**Problem statement:** Return, word for word, only the lines of the data below that lie between the line with "remember (Z.of_nat (List.length" and the line with "inversion Hall as", those two lines included.

**Exercise inputs:**
(** The two bits of a packet header, for each of its 128 counts. *)
Lemma header_byte (c : Z) :
  0 <= c < 128 ->
  Z.land (128 + c) 128 <> 0 /\ Z.land (128 + c) 127 = c /\
  Z.land c 128 = 0 /\ Z.land c 127 = c.
Proof.
  intros Hc.
  assert (Hall : forallb (fun c =>
            negb (Z.land (128 + c) 128 =? 0) && (Z.land (128 + c) 127 =? c) &&
            (Z.land c 128 =? 0) && (Z.land c 127 =? c))
            (map Z.of_nat (seq 0 128)) = true) by (vm_compute; reflexivity).
  rewrite forallb_forall in Hall.
  assert (Hin : In c (map Z.of_nat (seq 0 128))).
  { apply in_map_iff. exists (Z.to_nat c). split; [lia|].
    apply in_seq. lia. }
  specialize (Hall c Hin).
  repeat rewrite andb_true_iff in Hall.
  destruct Hall as [[[H1 H2] H3] H4].
  apply negb_true_iff, Z.eqb_neq in H1.
  apply Z.eqb_eq in H2, H3, H4. auto.
Qed.

Lemma getPixels_app (a b : nat) (rlc r1 r2 : CTargaRLC) (nBytes : Z)
    (s s1 s2 : list Z) (p1 p2 : list (list Z)) :
  getPixels a rlc nBytes s = Some (p1, r1, s1) ->
  getPixels b r1 nBytes s1 = Some (p2, r2, s2) ->
  getPixels (a + b) rlc nBytes s = Some (p1 ++ p2, r2, s2).
Proof.
  revert rlc s p1. induction a as [|a IH]; intros rlc s p1 Ha Hb.
  - simpl in Ha. injection Ha as <- <- <-. exact Hb.
  - simpl in Ha |- *.
    destruct (getBytes rlc nBytes s) as [[[buf r] s']|]; [|discriminate Ha].
    destruct (getPixels a r nBytes s') as [[[ps r'] s'']|] eqn:Hrec;
      [|discriminate Ha].
    injection Ha as <- <- <-.
    rewrite (IH _ _ _ Hrec Hb). reflexivity.
Qed.

(** Inside a run: the pixel in the buffer is handed out until the count
    is used up, and the stream is left alone. *)
Lemma getPixels_in_run (j : nat) (rlc : CTargaRLC) (nBytes : Z) (stream : list Z) :
  nBytes <= 4 ->
  m_RLC rlc = true -> m_isRun rlc = true -> m_count rlc = Z.of_nat j ->
  getPixels j rlc nBytes stream =
    Some (repeat (firstn (Z.to_nat nBytes) (m_buffer rlc)) j,
          mkRLC (if (j =? 0)%nat then m_count rlc else 0) true true (m_buffer rlc),
          stream).
Proof.
  intros Hn. revert rlc. induction j as [|j IH]; intros rlc HR HI HC.
  - simpl. destruct rlc as [c r i b]. simpl in *. subst. reflexivity.
  - simpl getPixels. unfold getBytes.
    destruct (Z.gtb_spec nBytes 4) as [Hgt|_]; [lia|].
    rewrite HR. simpl negb. cbv iota.
    destruct (Z.eqb_spec (m_count rlc) 0) as [H0|_]; [lia|].
    rewrite HI. simpl negb. cbv iota. cbv zeta. simpl m_buffer.
    rewrite IH; simpl; auto; try lia.
    destruct j; simpl; [|reflexivity].
    replace (m_count rlc - 1) with 0 by lia. reflexivity.
Qed.

(** Inside a raw packet: each pixel is read from the stream. *)
Lemma getPixels_in_raw (pixels : list (list Z)) (rlc : CTargaRLC) (nBytes : Z)
    (rest : list Z) :
  nBytes <= 4 ->
  Forall (fun pixel => Z.of_nat (List.length pixel) = nBytes) pixels ->
  m_RLC rlc = true -> m_isRun rlc = false ->
  m_count rlc = Z.of_nat (List.length pixels) ->
  exists rlc',
    getPixels (List.length pixels) rlc nBytes (List.concat pixels ++ rest) =
      Some (pixels, rlc', rest) /\
    m_RLC rlc' = true /\ m_count rlc' = 0.
Proof.
  intros Hn Hall. revert rlc.
  induction Hall as [|pixel pixels Hlen Hall IH]; intros rlc HR HI HC.
  - exists rlc. simpl. auto.
  - simpl List.length in *. simpl getPixels. unfold getBytes.
    destruct (Z.gtb_spec nBytes 4) as [Hgt|_]; [lia|].
    rewrite HR. simpl negb. cbv iota.
    destruct (Z.eqb_spec (m_count rlc) 0) as [H0|_]; [lia|].
    rewrite HI. simpl negb. cbv iota.
    simpl List.concat. rewrite <- app_assoc.
    rewrite (fread_buffer_app _ _ _ _ Hlen). cbv zeta. simpl m_buffer.
    simpl m_count. simpl m_RLC. simpl m_isRun.
    destruct (IH (mkRLC (m_count rlc - 1) (m_RLC rlc) (m_isRun rlc)
                        (pixel ++ skipn (List.length pixel) (m_buffer rlc))))
      as [rlc' [Hrec [HR' HC']]]; simpl; auto; try lia.
    rewrite HR, HI in Hrec. rewrite ?HR, ?HI. rewrite Hrec. exists rlc'. split; [|auto].
    replace (Z.to_nat nBytes) with (List.length pixel) by lia.
    rewrite firstn_pixel. reflexivity.
Qed.

(** The first pixel of a packet: the header byte is read, then the pixel. *)
Lemma getBytes_header (rlc : CTargaRLC) (nBytes b : Z) (pixel rest : list Z) :
  nBytes <= 4 -> Z.of_nat (List.length pixel) = nBytes ->
  m_RLC rlc = true -> m_count rlc = 0 ->
  getBytes rlc nBytes (b :: pixel ++ rest) =
    let buf := pixel ++ skipn (List.length pixel) (m_buffer rlc) in
    Some (buf,
          mkRLC (Z.land b 127 + 1 - 1) true (negb (Z.land b 128 =? 0)) buf,
          rest).
Proof.
  intros Hn Hlen HR HC. unfold getBytes.
  destruct (Z.gtb_spec nBytes 4) as [Hgt|_]; [lia|].
  rewrite HR, HC. simpl negb. simpl (0 =? 0). cbv iota.
  unfold fgetc.
  destruct (negb (Z.land b 128 =? 0)) eqn:Hrun.
  - rewrite (fread_buffer_app _ _ _ _ Hlen). simpl. reflexivity.
  - simpl. rewrite (fread_buffer_app _ _ _ _ Hlen). reflexivity.
Qed.

(** One packet, met with the count at zero. *)
Lemma getPixels_packet (p : packet) (rlc : CTargaRLC) (nBytes : Z) (rest : list Z) :
  0 <= nBytes <= 4 -> packet_ok nBytes p ->
  m_RLC rlc = true -> m_count rlc = 0 ->
  exists rlc',
    getPixels (List.length (packet_pixels p)) rlc nBytes (packet_bytes p ++ rest) =
      Some (packet_pixels p, rlc', rest) /\
    m_RLC rlc' = true /\ m_count rlc' = 0.
Proof.
  intros Hn Hok HR HC. destruct p as [c pixel | pixels]; simpl in Hok.
  - destruct Hok as [Hc Hlen].
    destruct (header_byte c Hc) as [Hrun [Hcount _]].
    apply Z.eqb_neq in Hrun.
    simpl packet_pixels. rewrite repeat_length.
    replace (Z.to_nat (c + 1)) with (S (Z.to_nat c)) by lia.
    unfold packet_bytes. rewrite <- app_comm_cons.
    remember (128 + c) as b eqn:Hb.
    simpl getPixels.
    rewrite (getBytes_header rlc nBytes b pixel rest) by (auto; lia).
    cbv zeta. rewrite Hrun, Hcount. simpl negb.
    rewrite getPixels_in_run by (simpl; auto; lia).
    simpl m_buffer. simpl m_count.
    replace (Z.to_nat nBytes) with (List.length pixel) by lia.
    rewrite firstn_pixel.
    eexists. split; [reflexivity|]. simpl. split; [reflexivity|].
    destruct (Z.to_nat c) eqn:Hz; simpl; lia.
  - destruct Hok as [Hlen Hall].
    destruct pixels as [|pixel pixels]; [simpl in Hlen; lia|].
    simpl packet_pixels. unfold packet_bytes.
    remember (Z.of_nat (List.length (pixel :: pixels)) - 1) as c eqn:Hcdef.
    assert (Hc : 0 <= c < 128) by (subst c; simpl List.length in *; lia).
    destruct (header_byte c Hc) as [_ [_ [Hraw Hcount]]].
    inversion Hall as [|px pxs Hp Hall' Heq]; clear Heq.
    simpl List.concat. rewrite <- app_comm_cons, <- app_assoc.
    simpl List.length. simpl getPixels.
    rewrite (getBytes_header rlc nBytes c pixel _) by (auto; lia).
    cbv zeta. rewrite Hraw, Hcount. simpl (0 =? 0). simpl negb.
    destruct (getPixels_in_raw pixels
                (mkRLC (c + 1 - 1) true false
                   (pixel ++ skipn (List.length pixel) (m_buffer rlc)))
                nBytes rest)
      as [rlc' [Hrec [HR' HC']]]; simpl; auto; try lia.
    { subst c. simpl List.length. lia. }
    rewrite Hrec. exists rlc'. split; [|auto].
    replace (Z.to_nat nBytes) with (List.length pixel) by lia.
    rewrite firstn_pixel. reflexivity.
Qed.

**Output of the exercise:**
    remember (Z.of_nat (List.length (pixel :: pixels)) - 1) as c eqn:Hcdef.
    assert (Hc : 0 <= c < 128) by (subst c; simpl List.length in *; lia).
    destruct (header_byte c Hc) as [_ [_ [Hraw Hcount]]].
    inversion Hall as [|px pxs Hp Hall' Heq]; clear Heq.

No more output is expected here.